The judgment in a criminal case cannot be considered as final and conclusive pending the removal of the cause to a court of review. If this were not so, there would be no use taking the appeal or suing out the writ of error. We are of the opinion that where the act appealed from is repealed, during the pendency of such appeal, and without a saving clause as to pending cases thereunder, a court of review is bound to consider such cases and decide them in accordance with the law at the time of its final judgment; and in the absence of any saving clause as to pending suits for violation, the court of review is without power to pronounce, enforce or inflict punishment for the violation of a statute that no longer exists and for which no punishment is provided by law.

There is no vested right in a public law which is not in' the nature of a private grant.
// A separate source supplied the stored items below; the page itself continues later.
(* ===== verification/F64Text.v ===== *)
(** The text of a double reads back as that double: [str::parse::<f64>] undoes
    [f64]'s [to_string]. A snapshot keeps the scores of its sorted sets as texts. *)

From S2P Require Import Prelude RustInt RustStr RustF64.
From Stdlib Require Import SpecFloat.
Local Open Scope Z_scope.

(** A [spec_float] that a 64-bit double can be: no more than 53 bits, normalised, and an
    exponent in its range. *)
Definition f64_valid (x : f64) : Prop := valid_binary f64_prec f64_emax x = true.
#[export] Instance f64_valid_dec x : Decision (f64_valid x).
Proof. unfold f64_valid. apply _. Defined.

(** * What is exact is not rounded *)

Lemma digits2_log2 p : Z.pos (digits2_pos p) = Z.log2 (Z.pos p) + 1.
Proof.
  induction p as [p IH|p IH|]; [| |done]; cbn [digits2_pos]; rewrite Pos2Z.inj_succ, IH.
  - rewrite Pos2Z.inj_xI, Z.log2_succ_double by lia. lia.
  - rewrite Pos2Z.inj_xO, Z.log2_double by lia. lia.
Qed.

Lemma Zdigits2_log2 z : 0 < z → Zdigits2 z = Z.log2 z + 1.
Proof. destruct z; [done| |done]. intros _. apply digits2_log2. Qed.

Lemma iter_pos_shr p z :
  0 < z → iter_pos shr_1 p {| shr_m := z * 2 ^ Z.pos p; shr_r := false; shr_s := false |} =
    {| shr_m := z; shr_r := false; shr_s := false |}.
Proof.
  revert z. assert (Hone : ∀ z, 0 < z →
    shr_1 {| shr_m := z * 2; shr_r := false; shr_s := false |} = {| shr_m := z; shr_r := false; shr_s := false |}).
  { intros z Hz. rewrite Z.mul_comm. by destruct z. }
  induction p as [p IH|p IH|]; intros z Hz; cbn [iter_pos].
  - replace (z * 2 ^ Z.pos p~1) with (z * 2 ^ Z.pos p * 2 ^ Z.pos p * 2).
    + rewrite Hone, !IH by lia. done.
    + replace (Z.pos p~1) with (Z.pos p + Z.pos p + 1) by lia. rewrite !Z.pow_add_r by lia. lia.
  - replace (z * 2 ^ Z.pos p~0) with (z * 2 ^ Z.pos p * 2 ^ Z.pos p).
    + rewrite !IH by lia. done.
    + replace (Z.pos p~0) with (Z.pos p + Z.pos p) by lia. rewrite Z.pow_add_r by lia. lia.
  - rewrite Z.pow_1_r. by apply Hone.
Qed.

Lemma shr_exact z e j :
  0 < z → 0 ≤ j →
  shr {| shr_m := z * 2 ^ j; shr_r := false; shr_s := false |} e j =
    ({| shr_m := z; shr_r := false; shr_s := false |}, e + j).
Proof.
  intros Hz Hj. destruct j as [|j|j]; [|by cbn [shr]; rewrite iter_pos_shr|lia].
  simpl. f_equal; [f_equal|]; lia.
Qed.

Section exact.
Context (m : positive) (e : Z).
Context (Hvalid : bounded f64_prec f64_emax m e = true).

Lemma bounded_canonical : fexp f64_prec f64_emax (Z.log2 (Z.pos m) + 1 + e) = e ∧ e ≤ f64_emax - f64_prec.
Proof.
  unfold bounded, canonical_mantissa in Hvalid. rewrite andb_true_iff in Hvalid.
  destruct Hvalid as [H1 H2]. rewrite digits2_log2 in H1. lia.
Qed.

Lemma shr_fexp_exact j :
  0 ≤ j → shr_fexp f64_prec f64_emax (Z.pos m * 2 ^ j) (e - j) loc_Exact =
    ({| shr_m := Z.pos m; shr_r := false; shr_s := false |}, e).
Proof.
  intros Hj. unfold shr_fexp. cbn [shr_record_of_loc]. rewrite Zdigits2_log2 by lia.
  rewrite Z.log2_mul_pow2 by lia. destruct bounded_canonical as [Hc _].
  replace (j + Z.log2 (Z.pos m) + 1 + (e - j)) with (Z.log2 (Z.pos m) + 1 + e) by lia. rewrite Hc.
  replace (e - (e - j)) with j by lia. rewrite shr_exact by lia. f_equal. lia.
Qed.

Lemma round_exact s j :
  0 ≤ j → binary_round_aux f64_prec f64_emax s (Z.pos m * 2 ^ j) (e - j) loc_Exact = S754_finite s m e.
Proof.
  intros Hj. unfold binary_round_aux. rewrite shr_fexp_exact by done.
  cbn [shr_m loc_of_shr_record round_nearest_even].
  pose proof (shr_fexp_exact 0 ltac:(lia)) as H. rewrite Z.pow_0_r, Z.mul_1_r, Z.sub_0_r in H.
  rewrite H. cbn [shr_m]. destruct bounded_canonical as [_ He].
  assert ((e <=? f64_emax - f64_prec) = true) as -> by lia. done.
Qed.

(** The decimal in full is the double. *)
Lemma exact_decimal_reads :
  let '(d, p) := exact_decimal (Z.pos m) e in 0 < d ∧ decimal_to_f64 false d p = S754_finite false m e.
Proof.
  unfold exact_decimal. destruct bounded_canonical as [Hc He]. case_decide as Hpos.
  - split; [lia|]. assert (Hz : 0 < Z.pos m * 2 ^ e) by lia.
    unfold decimal_to_f64. destruct (Z.pos m * 2 ^ e) as [|z|z] eqn:Hm; [lia| |lia].
    rewrite decide_True by lia. rewrite Z.pow_0_r, Z.mul_1_r. cbn [Z.to_pos].
    unfold binary_round. rewrite digits2_log2, <- Hm, Z.log2_mul_pow2 by lia.
    replace (e + Z.log2 (Z.pos m) + 1 + 0) with (Z.log2 (Z.pos m) + 1 + e) by lia. rewrite Hc.
    assert (Halign : shl_align z 0 e = (z, 0)).
    { unfold shl_align. change (Z.sub e 0) with (e - 0). rewrite Z.sub_0_r. by destruct e. }
    rewrite Halign, <- Hm. replace 0 with (e - e) at 1 by lia. by apply round_exact.
  - set (k := - e). assert (Hk : 0 < k) by lia.
    assert (H5 : 0 < 5 ^ k) by (apply Z.pow_pos_nonneg; lia).
    assert (H10 : 10 ^ k = 5 ^ k * 2 ^ k) by (rewrite <- Z.pow_mul_l; done).
    assert (Hz : 0 < Z.pos m * 5 ^ k) by lia. split; [done|].
    unfold decimal_to_f64. rewrite decide_False by lia.
    destruct (Z.pos m * 5 ^ k) as [|z|z] eqn:Hm; [lia| |lia]. rewrite <- Hm.
    unfold SFdiv_core_binary. rewrite !Zdigits2_log2 by lia. fold k. cbv zeta.
    set (e' := Z.min _ _).
    assert (He' : e' ≤ e).
    { unfold e'. etrans; [apply Z.le_min_l|]. rewrite H10, Z.log2_mul_pow2 by lia.
      pose proof (Z.log2_mul_above (Z.pos m) (5 ^ k) ltac:(lia) ltac:(lia)) as Hlog.
      rewrite <- Hc. unfold fexp. apply Z.max_le_compat_r. lia. }
    replace (0 - 0 - e') with (k + (e - e')) by lia.
    destruct (k + (e - e')) as [|s|s] eqn:Hshift; [lia| |lia]. rewrite <- Hshift, Z.shiftl_mul_pow2 by lia.
    rewrite Z.pow_add_r by lia.
    assert (Hdiv : Z.pos m * 5 ^ k * (2 ^ k * 2 ^ (e - e')) = 10 ^ k * (Z.pos m * 2 ^ (e - e')) + 0) by (rewrite H10; lia).
    destruct (Z.div_eucl (Z.pos m * 5 ^ k * (2 ^ k * 2 ^ (e - e'))) (10 ^ k)) as [q r] eqn:Hqr.
    pose proof (Z_div_mod (Z.pos m * 5 ^ k * (2 ^ k * 2 ^ (e - e'))) (10 ^ k) ltac:(lia)) as Hspec.
    rewrite Hqr in Hspec. destruct Hspec as [Heq Hr].
    rewrite Hdiv in Heq. apply Z.div_mod_unique in Heq as [<- <-]; [|lia..].
    assert (Hloc : new_location (10 ^ k) 0 = loc_Exact) by (unfold new_location; by destruct (Z.even _)).
    rewrite Hloc. replace e' with (e - (e - e')) at 2 by lia. apply round_exact. lia.
Qed.
End exact.

(** * The digits of the text *)

Lemma strip_zeros_nonneg fuel d p : 0 ≤ d → 0 ≤ (strip_zeros fuel d p).1.
Proof.
  revert d p. induction fuel as [|fuel IH]; intros d p Hd; cbn [strip_zeros]; [done|].
  case_decide; [|done]. apply IH. apply Z.div_pos; lia.
Qed.

(** Whatever its fuel, the search ends with digits that read back. *)
Lemma shortest_reads fuel n m e num den k :
  bounded f64_prec f64_emax m e = true → 0 ≤ num → 0 < den →
  let '(d, p) := shortest fuel n (Z.pos m) e num den k in
  0 ≤ d ∧ decimal_to_f64 false d p = S754_finite false m e.
Proof.
  intros Hm Hnum Hden. revert n.
  assert (Hexact : let '(d, p) := exact_decimal (Z.pos m) e in
    0 ≤ d ∧ decimal_to_f64 false d p = S754_finite false m e).
  { pose proof (exact_decimal_reads m e Hm) as H. destruct (exact_decimal _ _).
    destruct H as [Hd H]. split; [lia|done]. }
  assert (Hdigits : ∀ a b p, 0 ≤ a → 0 < b →
    0 ≤ (strip_zeros 18 (a / b) p).1 ∧ 0 ≤ (strip_zeros 18 (a / b + 1) p).1).
  { intros a b p Ha Hb. pose proof (Z.div_pos a b Ha Hb). split; apply strip_zeros_nonneg; lia. }
  induction fuel as [|fuel IH]; intros n; cbn [shortest Z.to_pos]; cbv zeta;
    set (p := k - n); set (a := if decide (0 ≤ p) then num else _); set (b := if decide (0 ≤ p) then _ else den);
    (destruct (Hdigits a b p) as [Hlo Hhi];
     [unfold a; case_decide; [done|apply Z.mul_nonneg_nonneg; [done|apply Z.pow_nonneg; lia]]
     |unfold b; case_decide; [apply Z.mul_pos_pos; [done|apply Z.pow_pos_nonneg; lia]|done]
     |]);
    destruct (strip_zeros 18 (a / b) p) as [lo plo], (strip_zeros 18 (a / b + 1) p) as [hi phi];
    cbn [fst snd] in *; repeat case_bool_decide; repeat case_decide; auto; apply IH.
Qed.

Lemma parse_digits_app acc a b : parse_digits acc (a +:+ b) = parse_digits acc a ≫= λ v, parse_digits v b.
Proof.
  revert acc. induction a as [|c a IH]; intros acc; [done|]. cbn [parse_digits]. simpl.
  destruct (digit_of c); [apply IH|done].
Qed.

Lemma scan_digits_app acc n ds v rest :
  parse_digits acc ds = Some v → scan_digits acc n (ds +:+ rest) = scan_digits v (n + slen ds) rest.
Proof.
  revert acc n. induction ds as [|c ds IH]; intros acc n; cbn [parse_digits].
  - intros [= ->]. simpl. f_equal. lia.
  - simpl. destruct (digit_of c) as [d|]; [|done]. intros H. rewrite (IH _ _ H). f_equal. simpl. lia.
Qed.

Lemma parse_zeros acc n : parse_digits acc (zeros (Z.of_nat n)) = Some (acc * 10 ^ Z.of_nat n).
Proof.
  unfold zeros. rewrite Nat2Z.id. revert acc. induction n as [|n IH]; intros acc; cbn [replicate].
  - simpl. f_equal. lia.
  - change (of_bytes ("0"%char :: replicate n "0"%char)) with (String "0" (of_bytes (replicate n "0"%char))).
    cbn [parse_digits]. change (digit_of "0") with (Some 0). cbv iota. rewrite IH. f_equal.
    rewrite Nat2Z.inj_succ, Z.pow_succ_r by lia. lia.
Qed.

Lemma zeros_length n : slen (zeros (Z.of_nat n)) = Z.of_nat n.
Proof. unfold zeros. rewrite Nat2Z.id. induction n as [|n IH]; [done|]. simpl in *. lia. Qed.

Lemma decimal_shift neg d p : 0 < d → 0 ≤ p → decimal_to_f64 neg (d * 10 ^ p) 0 = decimal_to_f64 neg d p.
Proof.
  intros Hd Hp. assert (0 < d * 10 ^ p) by lia. unfold decimal_to_f64.
  destruct (d * 10 ^ p) as [|z|z] eqn:Hz; [lia| |lia]. destruct d as [|d|d]; [lia| |lia].
  rewrite !decide_True by lia. by rewrite Z.pow_0_r, Z.mul_1_r.
Qed.

Lemma decimal_sign d p : decimal_to_f64 true d p = SFopp (decimal_to_f64 false d p).
Proof.
  assert (Haux : ∀ q e l, binary_round_aux f64_prec f64_emax true q e l =
    SFopp (binary_round_aux f64_prec f64_emax false q e l)).
  { intros q e l. unfold binary_round_aux. repeat case_match; done. }
  unfold decimal_to_f64. destruct d; [done|..];
    (case_decide; [unfold binary_round; destruct (shl_align _ _ _); apply Haux|]);
    destruct (SFdiv_core_binary _ _ _ _ _ _) as [[q e] l]; apply Haux.
Qed.

Lemma scan_positive neg d p : 0 < d → scan_number neg (render_decimal d p) = Some (decimal_to_f64 neg d p).
Proof.
  intros Hd. unfold render_decimal. set (ds := int_to_string d).
  assert (Hds : parse_digits 0 ds = Some d).
  { unfold ds, int_to_string. rewrite decide_False by lia. rewrite nat_to_string_parse. f_equal. lia. }
  assert (Hlen : 0 < slen ds) by (destruct ds; [injection Hds as <-; lia|simpl; lia]).
  unfold scan_number. destruct (decide (0 ≤ p)) as [Hp|Hp].
  - rewrite <- (sapp_nil_r (ds +:+ zeros p)), sapp_assoc, (scan_digits_app 0 0 ds d) by done.
    pose proof (parse_zeros d (Z.to_nat p)) as Hz. pose proof (zeros_length (Z.to_nat p)) as Hl.
    rewrite Z2Nat.id in Hz, Hl by done. rewrite (scan_digits_app _ _ _ _ "" Hz), Hl.
    cbn [scan_digits strip_prefix]. rewrite decide_False by lia. simpl. by rewrite decimal_shift.
  - destruct (decide (- p < slen ds)) as [Hin|Hin].
    + set (n := Z.to_nat (slen ds + p)). pose proof (sdrop_length n ds) as Hrest.
      pose proof (f_equal String.length (stake_sdrop n ds)) as Hsplit. rewrite slen_app in Hsplit.
      rewrite <- (stake_sdrop n ds), parse_digits_app in Hds.
      destruct (parse_digits 0 (stake n ds)) as [v|] eqn:Hv; [|done]. simpl in Hds.
      rewrite (scan_digits_app 0 0 _ v _ Hv). cbn [scan_digits strip_prefix]. simpl.
      rewrite <- (sapp_nil_r (sdrop n ds)), (scan_digits_app _ _ _ _ "" Hds). cbn [scan_digits].
      rewrite decide_False by lia. simpl. repeat f_equal. lia.
    + pose proof (parse_zeros 0 (Z.to_nat (- p - slen ds))) as Hz.
      pose proof (zeros_length (Z.to_nat (- p - slen ds))) as Hl. rewrite Z2Nat.id in Hz, Hl by lia. rewrite Z.mul_0_l in Hz.
      change (scan_digits 0 0 ("0." +:+ zeros (- p - slen ds) +:+ ds))
        with (0, 1, "." +:+ zeros (- p - slen ds) +:+ ds). cbn [strip_prefix]. simpl.
      rewrite (scan_digits_app _ _ _ _ _ Hz), Hl.
      rewrite <- (sapp_nil_r ds) at 2. rewrite (scan_digits_app _ _ _ _ "" Hds). cbn [scan_digits].
      rewrite decide_False by lia. simpl. repeat f_equal. lia.
Qed.

(** * The round trip *)

Lemma render_digit d p : 0 ≤ d → ∃ c rest, render_decimal d p = String c rest ∧ is_digit c.
Proof.
  intros Hd. unfold render_decimal.
  assert (int_to_string d = nat_to_string (Z.to_N d)) as ->.
  { unfold int_to_string. by rewrite decide_False by lia. }
  destruct (nat_to_string_cons (Z.to_N d)) as (c & s & -> & Hc).
  case_decide; [by exists c, (s +:+ zeros p)|]. case_decide as Hp;
    [|eexists "0"%char, _; split; [reflexivity|by exists 0]].
  destruct (Z.to_nat (slen (String c s) + p)) as [|n] eqn:Hn; [lia|]. simpl. by eexists c, _.
Qed.

Lemma parse_f64_signed (s : bool) c rest x :
  is_digit c → scan_number s (String c rest) = Some x →
  parse_f64 ((if s then "-" else "") +:+ String c rest) = Some x.
Proof.
  intros Hc Hscan. destruct s; unfold parse_f64; simpl; [by rewrite Hscan|].
  assert (Hsign : c ≠ "-"%char ∧ c ≠ "+"%char) by (split; intros ->; by destruct Hc).
  assert (Hmatch : match String c rest with
    | String "-" r => (true, r) | String "+" r => (false, r) | _ => (false, String c rest)
    end = (false, String c rest)).
  { clear -Hsign. destruct Hsign as [H1 H2]. destruct c as [[] [] [] [] [] [] [] []]; done. }
  rewrite Hmatch. by rewrite Hscan.
Qed.

(** [str::parse::<f64>] undoes [to_string] on every double. *)
Theorem f64_text_reads x : f64_valid x → parse_f64 (f64_to_string x) = Some x.
Proof.
  intros Hx. destruct x as [[]|[]| |s m e]; [vm_compute; reflexivity..|].
  unfold f64_to_string. cbv zeta.
  set (num := if decide (0 ≤ e) then _ else _). set (den := if decide (0 ≤ e) then _ else _).
  set (k := dec_exponent _ _ _ _).
  pose proof (shortest_reads 16 1 m e num den k Hx) as H.
  destruct (shortest 16 1 (Z.pos m) e num den k) as [d p]. destruct H as [Hd Hreads].
  - unfold num. case_decide; [|done]. apply Z.mul_nonneg_nonneg; [done|apply Z.pow_nonneg; lia].
  - unfold den. case_decide; [done|]. apply Z.pow_pos_nonneg; lia.
  - assert (Hpos : 0 < d) by (destruct d; [discriminate Hreads|lia|lia]).
    destruct (render_digit d p Hd) as (c & rest & Hr & Hc).
    rewrite Hr. apply parse_f64_signed; [done|]. rewrite <- Hr, scan_positive by done. f_equal.
    destruct s; [by rewrite decimal_sign, Hreads|done].
Qed.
Wall v. Chesapeake & Ohio Ry. Co., 290 Ill. 227, 232. The legislature clearly had the right to abrogate the act in question, and we do not consider that any vested right existed thereunder, by virtue of sec. 4 of ch. 131 of the statute, Cahill’s St. ch. 131, ¶ 4, after the absolute repeal of such act by the legislature, without any provision as to prosecutions then pending.

It was stated by the Supreme Court of Illinois in Wall v. Chesapeake & Ohio Ry. Co., supra, on page 232 of its opinion, as follows: “It is well settled that if a statute giving a special remedy is repealed without a saving clause in favor of pending suits, all suits must stop where the repeal finds them. If final relief has not been granted before the repeal went into effect it cannot be after. If a case is appealed and pending the appeal the law is changed, the Appellate Court must dispose of the case under the law in force when its decision is rendered. The effect of the repeal of a statute is to obliterate the statute repealed as completely as if it had never been passed, and it must be considered as a law that never existed, except for the purposes of those actions or suits which were commenced, prosecuted and concluded while it was an existing law. Pending judicial proceedings based upon a statute cannot proceed after its repeal.